Friday, February 24, 2012

The problem of answered prayer

Is unanswered prayer a problem?

i) To begin with, it isn’t even possible for God to answer all our prayers. And that’s because two people (or even the same individual at different times) can pray contradictory prayers. Two grandsons may pray for their ailing grandmother. One grandson prays that God will heal her while another grandson prays that God will take her. The first grandson prays that God will heal her because he will miss his grandmother if she dies. But the other grandson prays that God will take her becauses he thinks she will be better off to put this life behind her and be with God.

These are mutually exclusive prayers. Answering one cancels out another.

ii) In addition, who lives and who dies generates different future timelines. Say two teenage boys (let’s call them Jim and Tim) suffer life-threatening injuries in a traffic accident.

Both boys have a crush on Jessica. If Tim survives but Jim dies, Jessica will marry Tim. If Jim survives but Tim dies, Jessica will marry Jim. If both die, Jessica will marry John.

If both survive, Jessica will marry Tim while Jim will marry Jane. Each scenario will have a ripple effect down the line. Who lives and who dies will impact other lives down the line. The law of unintended consequences.

iii) Likewise, stopping to have a conversation with someone has a ripple effect. For that slows something down. If you didn’t stop to have that conversation, you and she would get to wherever you two were going a little sooner. And slowing things down has a ripple effect. It affects the timing of other events. One thing can only happen if something else happens at the right time. Like a tightly coordinated subway schedule. If a train is running late, that triggers a chain-reaction.

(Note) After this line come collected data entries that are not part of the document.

Fixpoint merge_value (dv v : pyval) {struct v} : pyval :=
  match v with
  | PDict u =>
      match dv with
      | PDict d => PDict (merge_dict_with (fun dv' v' => merge_value dv' v') d u)
      | _ => v
      end
  | _ => v
  end.

Definition merge_dict (d u : dict pyval) : dict pyval :=
  merge_dict_with merge_value d u.

(** [copy.deepcopy]: on immutable values a copy is the value itself; the
    object identities it creates are the subject of module [Heap]. *)
Definition deepcopy {A : Type} (a : A) : A := a.

(** [JujuManifest.model_dump()] *)
Definition juju_model_dump (j : JujuManifest) : dict pyval :=
  [("bootstrap_args", PList (map PStr (bootstrap_args j)));
   ("scale_args", PList (map PStr (scale_args j)))].

(** pydantic's validation of a [list[str]] field. *)
Fixpoint str_items (xs : list pyval) : option (list string) :=
  match xs with
  | [] => Some []
  | PStr s :: xs' =>
      match str_items xs' with Some l => Some (s :: l) | None => None end
  | _ => None
  end.

Definition juju_field (kw : dict pyval) (name : string) : outcome (list string) :=
  match dict_get kw name with
  | None => Returned []
  | Some (PList xs) =>
      match str_items xs with
      | Some l => Returned l
      | None => Raised (ValueError ("validation error for JujuManifest: " +:+ name))
      end
  | Some _ => Raised (ValueError ("validation error for JujuManifest: " +:+ name))
  end.

(** [JujuManifest] built from keyword arguments [kw]: undeclared keys are ignored, a missing field takes
    its default [[]], a field that is not a list of strings is rejected with
    pydantic's [ValidationError] (a [ValueError]). *)
Definition JujuManifest_init (kw : dict pyval) : outcome JujuManifest :=
  b <- juju_field kw "bootstrap_args" ;;
  s <- juju_field kw "scale_args" ;;
  Returned (mkJujuManifest b s).

(** [SoftwareConfig.merge] *)
Definition merge (self other : SoftwareConfig) : outcome SoftwareConfig :=
  juju <- JujuManifest_init
            (merge_dict (juju_model_dump (juju self)) (juju_model_dump (juju other))) ;;
  let charms := merge_dict (deepcopy (charms self)) (deepcopy (charms other)) in
  let terraform := merge_dict (deepcopy (terraform self)) (deepcopy (terraform other)) in
  let extra := merge_dict (deepcopy (extra self)) (deepcopy (extra other)) in
  Returned (mkSoftwareConfig juju charms terraform extra).
(** The telemetry data with every falsy field removed. *)
Definition strip_falsy (data : TelemetryData) : TelemetryData :=
  {| charging_state :=
       if Js.truthy_str (charging_state data) then charging_state data else None;
     charge_port_latch :=
       if Js.truthy_str (charge_port_latch data) then charge_port_latch data else None;
     battery_level :=
       if Js.truthy_int (battery_level data) then battery_level data else None |}.

(** The positions of the points are exactly 1..N, N the number of points. *)
Definition contiguous_positions (points : list RawPoint) : bool :=
  forallb
    (fun i => existsb (fun pt => bool_decide (position pt = Js.Num (Z.of_nat i))) points)
    (seq 1 (length points)).

(** The period and the non-empty list of points that the normalizer
    reads, when the document has them. *)
Definition relevant_points (parsedData : MarketDocument) : option (Js.Field * list RawPoint) :=
  match TimeSeries parsedData with
  | None | Some [] => None
  | Some (ts0 :: tss) =>
      match Period (List.last tss ts0) with
      | [] => None
      | period :: _ =>
          match Point period with
          | None | Some [] => None
          | Some points => Some (timeInterval_start period, points)
          end
      end
  end.

(** A point on which the callback throws: the position or the price
    element is missing, the position is not a number, or the time of the
    point is not a valid Date. *)
Definition bad_point (periodStartTime : option Z) (pt : RawPoint) : Prop :=
  position pt = Js.Missing \/ position pt = Js.NaN \/
  price_amount pt = None \/
  exists z, position pt = Js.Num z /\
            addHours periodStartTime (Js.round (Js.round z - 1)) = None.

(** The feeds the normalizer rejects: no TimeSeries, Period or point, a
    period start that is missing or not a Date, or a point on which the
    callback throws. *)
Definition rejected (parsedData : MarketDocument) : Prop :=
  match relevant_points parsedData with
  | None => True
  | Some (periodStart, points) =>
      Js.newDate periodStart = None \/
      Exists (bad_point (Js.newDate periodStart)) points
  end.

(** The rejection condition of the specification. *)
Definition malformed_feed (parsedData : MarketDocument) : Prop :=
  match relevant_points parsedData with
  | None => True
  | Some (periodStart, points) =>
      Js.newDate periodStart = None \/ contiguous_positions points = false
  end.

(** Feeds of the usual kind: the period starts at or after the epoch at
    the instant [t], every point has a position of at least 1 and a
    price, and its time [t + (position - 1) hours] is within the range
    of Date. *)
Definition publishable (t : Z) (points : list RawPoint) : Prop :=
  0 <= t /\
  Forall (fun pt => exists p amount,
            position pt = Js.Num p /\ price_amount pt = Some amount /\
            1 <= p /\ t + (p - 1) * 3600000 <= 8640000000000000) points.

(** The log entry that [sendTeslaChargeCommand] writes: the action when the
    token exchange succeeds, the failure otherwise. *)
Definition dispatch_log (env : Env) (refreshToken v : string) (command : Decision) : LogEntry :=
  match tokenEndpoint env refreshToken with
  | Some _ =>
      LogSendingCommand
        (match command with
         | START => "charge_start"%string
         | STOP => "charge_stop"%string
         end) v
  | None => LogSendFailed v RequestFailed
  end.

(** The price of the current hour as the smart-charging branch reads it,
    or the error it throws. *)
Definition currentPrice (env : Env) (w : World) : Result float :=
  match energy_prices w with
  | None => Throw EnergyPricesNotFound
  | Some priceDoc =>
      match hourlyRates priceDoc with
      | None => Throw TypeError
      | Some prices =>
          match Js.get prices (getHours env) with
          | None => Throw TypeError
          | Some rate => Ok (price rate)
          end
      end
  end.

(** The store with further log entries. *)
Definition add_logs (w : World) (l : list LogEntry) : World :=
  {| users := users w; energy_prices := energy_prices w;
     logs := logs w ++ l; dispatched := dispatched w |}.

(** * [Function E] exchangeAuthCodeForToken *)

Module Callable.

(** What the callable throws.  Each [throw new functions.https.HttpsError(...)]
    of the source first evaluates the identifier [functions], which the
    file never declares: a [ReferenceError].  Reading [request.data.code]
    when the caller sent no payload is a [TypeError]. *)
Inductive Thrown := ReferenceError | TypeError.

(** What the [try] block can raise: an error of the store or of the HTTP
    request, or ['Refresh token not found in Tesla response.']. *)
Inductive Failure :=
| Raised (e : Error)
| RefreshTokenMissing.

(** The calls of [logger] of this function. *)
Inductive CallLog :=
| LogExchanging (userId : string)
| LogTokenStored (userId : string)
| LogExchangeError (userId : string) (f : Failure).

(** [request.auth.uid], [request.data] and [request.data.code]. *)
Record Payload := { code : option string }.

Record Request := { auth : option string; data : option Payload }.

Record Reply := { success : bool; message : string }.

Definition set_teslaRefreshToken (t : string) (d : UserDoc) : UserDoc :=
  {| settings := settings d; vehicle := vehicle d;
     teslaRefreshToken := t;
     chargeOverride := chargeOverride d |}.

(** [tokenRequest] is the answer of Tesla's token endpoint to an
    authorization code: the field [refresh_token] of the response, or the
    failure of the request. *)
Definition exchangeAuthCodeForToken (tokenRequest : string -> Result (option string))
    (request : Request) (w : World) : (Reply + Thrown) * World * list CallLog :=
  match auth request with
  | None => (inr ReferenceError, w, [])
  | Some userId =>
      match data request with
      | None => (inr TypeError, w, [])
      | Some payload =>
          if negb (Js.truthy_str (code payload))
          then (inr ReferenceError, w, [])
          else
            let authCode := default ""%string (code payload) in
            match tokenRequest authCode with
            | Throw e =>
                (inr ReferenceError, w,
                 [LogExchanging userId; LogExchangeError userId (Raised e)])
            | Ok refresh_token =>
                if negb (Js.truthy_str refresh_token)
                then
                  (inr ReferenceError, w,
                   [LogExchanging userId;
                    LogExchangeError userId RefreshTokenMissing])
                else
                  let refreshToken := default ""%string refresh_token in
                  match update_user userId (set_teslaRefreshToken refreshToken) w with
                  | (Ok _, w') =>
                      (inl {| success := true;
                              message := "Tesla account connected!" |},
                       w', [LogExchanging userId; LogTokenStored userId])
                  | (Throw e, w') =>
                      (inr ReferenceError, w',
                       [LogExchanging userId; LogExchangeError userId (Raised e)])
                  end
            end
      end
  end.

(** The three components of the result. *)
Definition reply (r : (Reply + Thrown) * World * list CallLog) : Reply + Thrown :=
  r.1.1.

Definition store_after (r : (Reply + Thrown) * World * list CallLog) : World :=
  r.1.2.

Definition call_logs (r : (Reply + Thrown) * World * list CallLog) : list CallLog :=
  r.2.

End Callable.

(** * Further definitions for the statements *)

(** The start hour that [calculateOptimalWindow] writes for a user, if it
    writes one. *)
Definition windowOf (prices : list float) (d : UserDoc) : option Z :=
  match settings d with
  | None => None
  | Some s =>
      match chargingDuration s with
      | None => None
      | Some h =>
          if (h =? 0) || (selectWindow prices h =? -1) then None
          else Some (selectWindow prices h)
      end
  end.

Definition withWindow (prices : list float) (d : UserDoc) : UserDoc :=
  match windowOf prices d with
  | Some h => set_optimalStartHour h d
  | None => d
  end.

(** The batch entry of a user. *)
Definition batchOp (prices : list float) (userDoc : string * UserDoc) : option (string * Z) :=
  match windowOf prices (snd userDoc) with
  | Some h => Some (fst userDoc, h)
  | None => None
  end.

(** The entry that the callback adds for a point, when it does not
    throw: the hour and the rate. *)
Definition point_entry (periodStartTime : option Z) (pt : RawPoint) : option (Z * Rate) :=
  match position pt, price_amount pt with
  | Js.Num z, Some amount =>
      let hour := Js.round (Js.round z - 1) in
      match addHours periodStartTime hour with
      | Some t => Some (hour, {| price := (amount / 1000)%float; time := t |})
      | None => None
      end
  | _, _ => None
  end.

(** The object that the loop over the points builds on [acc]. *)
Definition entriesOf (periodStartTime : option Z) (points : list RawPoint)
    (acc : Js.obj Rate) : Js.obj Rate :=
  fold_left
    (fun o pt =>
       match point_entry periodStartTime pt with
       | Some (hour, rate) => Js.set o hour rate
       | None => o
       end)
    points acc.

(** The rate published for a point at [position] with the raw price
    [amount], for the period start [t]: the price divided by 1000, at
    [position - 1] hours after the start. *)
Definition rateOf (t : Z) (position : Z) (amount : float) : Rate :=
  {| price := (amount / 1000)%float; time := t + (position - 1) * 3600000 |}.

(** The object with each point stored under hour = position - 1. *)
Definition ratesOf (t : Z) (points : list RawPoint) (acc : Js.obj Rate) : Js.obj Rate :=
  fold_left
    (fun o pt =>
       match position pt, price_amount pt with
       | Js.Num p, Some amount => Js.set o (p - 1) (rateOf t p amount)
       | _, _ => o
       end)
    points acc.

(** A day of 25 hours (the end of daylight saving time), cheapest at its
    last two hours. *)
Definition long_day : list float :=
  map Js.of_Z
    [9; 9; 9; 9; 9; 9; 9; 9; 9; 9; 9; 9; 9; 9; 9; 9; 9; 9; 9; 9; 9; 9; 9; 2; 2].

(** A day whose windows of three hours starting at 0 and at 2 hold the
    same prices, 0.1, 0.2 and 0.3, in opposite orders (the literals are
    the doubles nearest to the decimal prices). *)
Definition tie_day : list float :=
  [0x1.999999999999ap-4; 0x1.999999999999ap-3; 0x1.3333333333333p-2;
   0x1.999999999999ap-3; 0x1.999999999999ap-4]%float
  ++ repeat 0x1.ccccccccccccdp-1%float 19.

(** A feed of three points in document order. *)
Definition ordered_feed : MarketDocument :=
  {| TimeSeries :=
       Some [ {| Period :=
                   [ {| timeInterval_start := Js.Num 0;
                        Point := Some [ {| position := Js.Num 1; price_amount := Some 50%float |};
                                        {| position := Js.Num 2; price_amount := Some 70%float |};
                                        {| position := Js.Num 3; price_amount := Some 60%float |} ] |} ] |} ] |}.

So God may not answer someone’s prayer because each answered or unanswered prayer generates an alternate future. And God prefers one future over another. (Indeed, God decrees one future rather than another.)

iv) But let’s bracket the issue of incompossible prayers. Suppose, for the sake of argument, that God answered every prayer. Suppose he was both able and willing to do that. Would infidels credit universally answered prayer as evidence for God’s?

According to infidels, God doesn’t answer any prayer unless he answers every prayer. They accuse Christians of sampling bias. We only count the hits, and discount the misses.

So suppose we always got what we asked for? Would infidels admit that was evidence for God’s existence?

I think not. If prayer operated with law-like uniformity, if it mimicked a cause/effect relationship, like a chemical reaction, wouldn’t infidels take that as evidence, not that God was answering our prayers, but that we had the mysterious natural ability to cause the outcome?

They’d say this only goes to show that humans have natural psychokinetic powers. It’s now a question of discovering the hidden mechanism.

To say “Goddidit” is a cop-out or science-stopper. There must be some natural explanation. 


  1. Technically in (i), doesn't God actually answer both prayers, one yes the other no?

  2. God can answer one or none, not both.

  3. Why wouldn't you say that God answers one in the affirmative and the other negative?

  4. A "negative answer" is not what we mean by "answered prayer." Of course, we could get into a semantic debate about how to define an answer to prayer. But we still need terminology to distinguish between getting what you ask for and not getting what you ask for. To use the same label for both is uninformative.

  5. "They’d say this only goes to show that humans have natural psychokinetic powers."

    Oh come on! If you called together a press conference, and you asked some seismologists to monitor Mount Everest, and then you commanded it to uproot itself and be cast into the Pacific Ocean, and it did that, even Dawkins would believe there was some transcendant conscious thing causing that. I realize you'd say that this is probably hyperbolic, but the point is it's inaccurate to say that whatever your prayer was, non Christians would resort to "blue pill" excuses in order to deny it.

  6. Actually, they'd probably invoke alien technology.

  7. "If they don't believe Moses and the prophets . . ."

  8. There are two prayers offered by any one person when a request of God is made. The first is the request, the next is the prayer of gratitude for whatever God did anyway. If we didn't ask for something according to God's will, then the mature Christian will thank God for not answering it according to what was asked. God does answer the gratitude after the fact with a deepened relationship.

    The question then becomes not whether God answered our prayer, but whether we truly desire God's will.

    There is a biblical sense in which God uses our prayers as second causes to give evidence to believers of His activity: Mat 7:7ff, Mat 18:19 (in the context of discipline), Mat 21:22, Jn 14:13ff, Jn 16:23ff. The condition of faith is not a dependence on our our own ability to believe with enough certitude, but a dependence on God's ability to give what is best.